Há mulheres que são dominantes. Quando chega na hora de decidir quem conduz cada lance do relacionamento, ela vai lá e dá sua cartada. Você, que é fêmea alfa no relacionamento, sabe porque é assim? Será que você é ansiosa e imediatista demais para deixar que algo aconteça sem ser no momento que você deseja? Não venha me dizer que nunca sentiu isso. Se é levemente ansiosa, já passou por situações assim.

E o que fazer quando o cara é tão acomodado que nem se preocupa em pedir pelo volante do carro para decidir para onde vocês vão nessa relação? Bom, aí você, amiga, vai conduzindo para onde quiser. O leva para todas as direções, divide com ele o Google Maps da sua vida e acredita que os dois estão querendo ir pelo mesmo caminho, quando na verdade, ele ainda nem conseguiu abrir, olhar e pensar no mapa que você apresentou para ele. Se bobear, ele ainda nem percebeu que está no mesmo carro que você!

Finalmente ocorre uma virada na situação, no momento que você pára para trocar o óleo ou encher o tanque de gasolina… Coisas tão triviais e rotineiras, pá! Um acidente! Ele finalmente percebe onde está e para onde você quer ir e se pergunta “Por que eu estou aqui?”

Ele pode simplesmente decidir que está gostando de onde está e que você é uma boa motorista, se tornando assim seu “co-piloto”. Ou então, ver que preferia estar em outra estrada, em outro carro ou mesmo numa moto, navegando pela vida sozinho e pede pra descer (ou então abre a porta em alta velocidade e pula sem medo, com destino a qualquer lugar!).

Você fica lá embasbacada, olhando para a poeira atrás do veículo que se vai, se perguntando: “E a minha rota? Quem vai me fazer companhia nesta estrada? Mas eu comprei salgadinhos para a viagem!”

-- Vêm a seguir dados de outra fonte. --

Definition request : item :=
  mkItem qid created created "retain_request" "suspicious_content" (Some "alice") None None None None None digest
    (Some Example_repository.envelope) (slen (json_dumps Example_repository.envelope)) PENDING 0 0
    (Some "2024-02-01T00:00:00.000Z") (Some "team").

Definition memory_id : string := "q_memory20240101_0123456789abcdef".
Definition memory : item :=
  mkItem memory_id created created "recalled_memory" "recalled_suspicious_memory" None None
    (Some "team") (Some "m1") (Some "ab") None "cd" (Some Example_repository.envelope)
    (slen (json_dumps Example_repository.envelope)) PENDING 0 0 (Some "2024-02-01T00:00:00.000Z") (Some "team").

Definition queue : qdb := mkQdb [memory; request] [] 0.

Lemma admin_queue_ok : db_ok queue.
Proof. split; [reflexivity| |apply NoDup_nil_2|constructor]. repeat constructor; vm_compute; congruence. Qed.

Definition config : AdminConfig := mkAdminConfig [("alice", "team")] default_limit_config 3 60 None.
Definition start : world InMemoryRateLimiter := mkWorld queue in_memory_rate_limiter [].
Definition clock (n : nat) : string := now.
Definition safe_scan (body : list (string * json)) (writer_id : string) : result bool := Ok true.

(** While the service works, another reviewer tries to postpone the item, and stale
    claims are recovered. *)
Definition requests (id : string) (n : nat) : list review_op :=
  if decide (n = 2%nat) then [OpPostpone id now None None None; OpRecover now 0] else [].

#[export] Instance requests_ok id : Quiet (L := InMemoryRateLimiter) (run_requests (requests id)) id.
Proof. apply requests_quiet. simpl. repeat constructor; intros at_ sha []. Qed.

Definition approved (outcome : upstream -> option exn) : result json * world InMemoryRateLimiter :=
  approve config (in_memory_limiter 0) outcome safe_scan clock (run_requests (requests qid)) qid
    [("decrypted", JDict decrypted)] (mkAdminActor (Some "review") None None) start.

(** Approved: sent once, with provenance, and gone from the queue. *)
Example approved_sent :
  (w_calls (approved (fun _ => None)).2, map it_quarantine_id (q_items (w_db (approved (fun _ => None)).2))) =
  ([CallRetain "team" [("items", JList [JDict [("content", JStr "hello");
      ("metadata", JDict [("router_writer_id", JStr "alice"); ("router_source", JStr "quarantine_review");
                          ("router_decision", JStr "approved"); ("router_target_bank", JStr "team")])]])]], [memory_id]).
Proof. vm_compute. reflexivity. Qed.

(** The service timed out: the item waits for reconciliation. *)
Example approved_unknown :
  status_of (w_db (approved (fun _ => Some (EGateway (hindsight_gateway_error KTimeout None None None None None true)))).2) qid =
  Some REVIEW_SIDE_EFFECT_STARTED.
Proof. vm_compute. reflexivity. Qed.
End Example_admin.
Import Example_envelope Example_put Example_admin.


Lemma approve_sends_reviewed_witness : exists bank body,
  w_calls (approved (fun _ => None)).2 = [CallRetain bank body] /\ may_retain config "alice" bank.
Proof.
  destruct (approve_sends_reviewed config (in_memory_limiter 0) (fun _ => None) safe_scan clock (run_requests (requests qid))
    qid [("decrypted", JDict decrypted)] (mkAdminActor (Some "review") None None) start)
    as [Hno|(i & dec & text & payload & writer_id & bank & body & safe & Hg & _ & _ & _ & _ & Hwr & _ & _ & _ & _ & Hmay & Hc)].
  - exfalso. vm_compute in Hno. discriminate.
  - eexists bank, _. split; [exact Hc|]. vm_compute in Hg. injection Hg as <-. injection Hwr as <-. exact Hmay.
Defined.
(** [_INVALID_PERCENT.search]: an escape that is not two hexadecimal digits. *)
Fixpoint invalid_percent (l : list ascii) : bool :=
  match l with
  | [] => false
  | c :: l1 =>
      (is_char_code 37 c && match l1 with
                            | h1 :: h2 :: _ => negb (bool_decide (is_Some (hex_value h1)) && bool_decide (is_Some (hex_value h2)))
                            | _ => true
                            end)
      || invalid_percent l1
  end.

Definition dot_segments : list string := ["."; ".."].

Definition _MAX_PATH_PROBE_DECODES : nat := 8.

Definition invalid_path_encoding (m : string) : exn := raise_http 400 "invalid_path_encoding" m.
Definition invalid_path_segment (m : string) : exn := raise_http 400 "invalid_path_segment" m.

Definition separator_error : exn := invalid_path_segment "encoded path separators are not allowed".
Definition dot_error : exn := invalid_path_segment "dot path segments are not allowed".
Definition malformed_error : exn := invalid_path_encoding "path segment contains malformed percent-encoding".
Definition nested_error : exn := invalid_path_encoding "path segment has excessive nested encoding".

(** The probing loop of [_decode_path_segment] with its [else] clause. *)
Fixpoint probe_segment (n : nat) (probe : string) : result unit :=
  match n with
  | O => if elem probe dot_segments then Err dot_error else Err nested_error
  | S n' =>
      if has_char "/" probe then Err separator_error
      else if elem probe dot_segments then Err dot_error
      else match unquote probe with
           | None => Ok ()
           | Some next => if bool_decide (next = probe) then Ok () else probe_segment n' next
           end
  end.

Definition _decode_path_segment (value : string) : result string :=
  if invalid_percent (chars value) then Err malformed_error
  else match unquote value with
       | None => Err malformed_error
       | Some decoded => _ ← probe_segment _MAX_PATH_PROBE_DECODES decoded; Ok decoded
       end.

(** ** Dot segments *)

(** [_PERCENT_DOT.sub(".", segment)] *)
Fixpoint percent_dot (l : list ascii) : list ascii :=
  match l with
  | [] => []
  | c :: l1 =>
      match is_char_code 37 c, l1 with
      | true, h1 :: h2 :: l3 =>
          if is_char_code 50 h1 && (is_char_code 101 h2 || is_char_code 69 h2) then "."%char :: percent_dot l3
          else c :: percent_dot l1
      | _, _ => c :: percent_dot l1
      end
  end.

(** [dot_segment], when the segment is one. *)
Definition as_dot_segment (segment : string) : option string :=
  let d := of_chars (percent_dot (chars segment)) in
  if elem d dot_segments then Some d else None.

(** [output.pop()] of a list. *)
Definition pop_last {A} (l : list A) : list A := take (length l - 1) l.

Definition _apply_dot_segment (output : list string) (segment : string) (trailing : bool) : list string :=
  let output := if bool_decide (segment = "..") && negb (bool_decide (output = [])) && negb (bool_decide (output = [""]))
                then pop_last output else output in
  if trailing then output ++ [""] else output.

Fixpoint normalize_loop (output segments : list string) : list string :=
  match segments with
  | [] => output
  | s :: rest =>
      match as_dot_segment s with
      | Some d => normalize_loop (_apply_dot_segment output d (bool_decide (rest = []))) rest
      | None => normalize_loop (output ++ [s]) rest
      end
  end.

Definition _normalize_dot_segments (path : string) : string :=
  str_join "/" (normalize_loop [] (str_split "/" path)).

(** ** Route classes *)

(** [MEMORY_ROUTE.fullmatch]: the bank and whether the action is a recall. *)
Definition memory_route (pathname : string) : option (string * bool) :=
  match str_split "/" pathname with
  | [""; "v1"; "default"; "banks"; bank; "memories"] => if bool_decide (bank = "") then None else Some (bank, false)
  | [""; "v1"; "default"; "banks"; bank; "memories"; "recall"] => if bool_decide (bank = "") then None else Some (bank, true)
  | _ => None
  end.

Inductive route_class :=
  | ClassReadiness | ClassLiveness | ClassVersion | ClassMetrics | ClassAdmin | ClassMemory | ClassOpenclaw | ClassUnmatched.

(** [_route_class] of the normalised path. *)
Definition _route_class (raw_path : string) : route_class :=
  let path := _normalize_dot_segments raw_path in
  if elem path ["/health"; "/health/ready"; "/ready"] then ClassReadiness
  else if bool_decide (path = "/health/live") then ClassLiveness
  else if bool_decide (path = "/version") then ClassVersion
  else if bool_decide (path = "/metrics") then ClassMetrics
  else if starts_with "/admin/" path then ClassAdmin
  else if bool_decide (is_Some (memory_route path)) then ClassMemory
  else if starts_with "/v1/default/banks/" path then ClassOpenclaw
  else ClassUnmatched.

(** ** Decoding is safe *)

(** [k] further decodings; [None] when one of them is not UTF-8. *)
Fixpoint decoded_times (k : nat) (s : string) : option string :=
  match k with O => Some s | S k' => unquote s ≫= decoded_times k' end.

Definition safe_segment (s : string) : Prop := has_char "/" s = false /\ s ∉ dot_segments.

(** Further decoding fails or changes nothing. *)
Definition settled (s : string) : Prop := unquote s = None \/ unquote s = Some s.

Lemma decoded_fixed k s q : unquote s = Some s -> decoded_times k s = Some q -> q = s.
Proof. intros Hs. induction k as [|k IH]; simpl; [by intros [= <-]|]. by rewrite Hs. Qed.

Lemma settled_safe k s q : settled s -> safe_segment s -> decoded_times k s = Some q -> safe_segment q.
Proof.
  intros [Hn|Hs] Hsafe Hk; [|by rewrite (decoded_fixed _ _ _ Hs Hk)].
  destruct k as [|k]; simpl in Hk; [by injection Hk as <-|]. by rewrite Hn in Hk.
Qed.

Lemma probe_segment_ok n p :
  probe_segment n p = Ok () <->
  (forall k q, decoded_times k p = Some q -> safe_segment q) /\
  exists k q, (k < n)%nat /\ decoded_times k p = Some q /\ settled q.
Proof.
  revert p. induction n as [|n IH]; intros p; cbn [probe_segment].
  { split; [by destruct (elem p dot_segments)|]. intros [_ (k & q & ? & _)]. lia. }
  assert (Hnow : has_char "/" p = false -> elem p dot_segments = false -> safe_segment p)
    by (intros ? ?%elem_false; done).
  split.
  - destruct (has_char "/" p) eqn:E1; [done|]. destruct (elem p dot_segments) eqn:E2; [done|].
    specialize (Hnow eq_refl eq_refl). destruct (unquote p) as [next|] eqn:Eu.
    + case_bool_decide as Hnx.
      * intros _. subst next. split; [|exists 0%nat, p; split_and!; [lia|done|by right]].
        intros k q. apply settled_safe; [by right|done].
      * intros [Hall (k & q & Hk & Hq & Hset)]%IH. split.
        -- intros [|j] r Hr; simpl in Hr; [by injection Hr as <-|]. rewrite Eu in Hr. by eapply Hall.
        -- exists (S k), q. split_and!; [lia| |done]. simpl. by rewrite Eu.
    + intros _. split; [|exists 0%nat, p; split_and!; [lia|done|by left]]. intros k q. apply settled_safe; [by left|done].
  - intros [Hall (k & q & Hk & Hq & Hset)]. destruct (Hall 0%nat p eq_refl) as [-> Hd].
    rewrite (proj2 (elem_false _ _) Hd). destruct (unquote p) as [next|] eqn:Eu; [|done].
    case_bool_decide as Hnx; [done|]. apply IH. split.
    + intros j r Hr. apply (Hall (S j)). simpl. by rewrite Eu.
    + destruct k as [|k]; simpl in Hq.
      * injection Hq as <-. destruct Hset; congruence.
      * rewrite Eu in Hq. exists k, q. split_and!; [lia|done|done].
Qed.

(** ** Normalised paths *)

Lemma normalize_loop_clean output segments :
  (forall s, s ∈ output -> as_dot_segment s = None) ->
  forall s, s ∈ normalize_loop output segments -> as_dot_segment s = None.
Proof.
  revert output. induction segments as [|x segments IH]; intros output Ho s; [apply Ho|]. cbn [normalize_loop].
  destruct (as_dot_segment x) as [d|] eqn:E.
  - apply IH. intros r Hr. unfold _apply_dot_segment, pop_last in Hr.
    assert (Hsub : forall o, (forall s, s ∈ o -> as_dot_segment s = None) -> forall r, r ∈ take (length o - 1) o -> as_dot_segment r = None).
    { intros o Hall r' Hr'. apply Hall. rewrite <- (take_drop (length o - 1) o). apply elem_of_app. by left. }
    destruct (bool_decide (segments = [])); [apply elem_of_app in Hr as [Hr|Hr]|].
    2: by apply list_elem_of_singleton in Hr as ->.
    all: destruct (_ && _ && _); [by eapply Hsub|by apply Ho].
  - apply IH. intros r [Hr|Hr]%elem_of_app; [by apply Ho|]. by apply list_elem_of_singleton in Hr as ->.
Qed.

A questão dessa analogia feita acima é entender um pouquinho melhor o motivo pelo qual algumas pessoas, os homens (ou as mulheres, sejamos justas), muitas vezes saltam fora de um relacionamento, ou, pior, ficam nele sem sequer notar que faziam parte de algo maior, de algo NOSSO. O que nos parece é que muitas pessoas acabam com medo do percurso, ou confusos, ou até mal percebem que entraram naquela jornada chamada relacionamento, aí quando notam, se assustam e pulam fora, sem o menor pudor.

Cabe a quem por vezes é abandonado no meio da rota, perceber que não adianta se esconder, sumir dos relacionamentos e nunca mais convidar ninguém para dividir a viagem. Entretanto, é importante, perceber que esperar a iniciativa dos outros também é uma alternativa segura – não que seja fácil esperar sentada uma pessoa chegar até você ou te convidar para sair – mas quando o outro decide o que ele quer, fica mais fácil, especialmente as mulheres, nos sentirmos mais seguras para entrarmos no carro e seguirmos viagem. Sabendo que a outra pessoa concordou com nosso caminho e quer fazer parte dele, dar palpites, escolher atalhos e parar num hotelzinho de beira de estrada de vez em quando para descansar de conchinha.

O ideal é conversar, se relacionar, perceber que vocês não podem dirigir sem rumo este relacionamento. O mapa está lá, é só se planejar. Mesmo assim, isso pode dar errado e ele (ou ela, por que não?) vai querer saltar no meio da estrada, aproveitar um farol e descer correndo.

Talvez conversar seja difícil, pois pessoas confusas nem sempre são abertas ou sabem o que sentem. Alguns destes indivíduos são muito fechados, a ponto de não saberem falar dos sentimentos, não te deixam nem ter ideia do que se passa em suas cabeças e podem até acabar te iludindo dizendo que vão sim seguir seu caminho, só para não ter que conversar, quando nem eles sabem ao certo se casam ou compram uma bicicleta.

Nós podemos oferecer uma carona, experimentar convidar o moço para o percurso, mas quem vai decidir se vai aceitar ou não será o cara. A nós basta paciência para esperar o tempo deles, seja de aceitar o passeio, de pegar uma breve carona até o metrô mais próximo, ou de fazer uma road trip continente com você.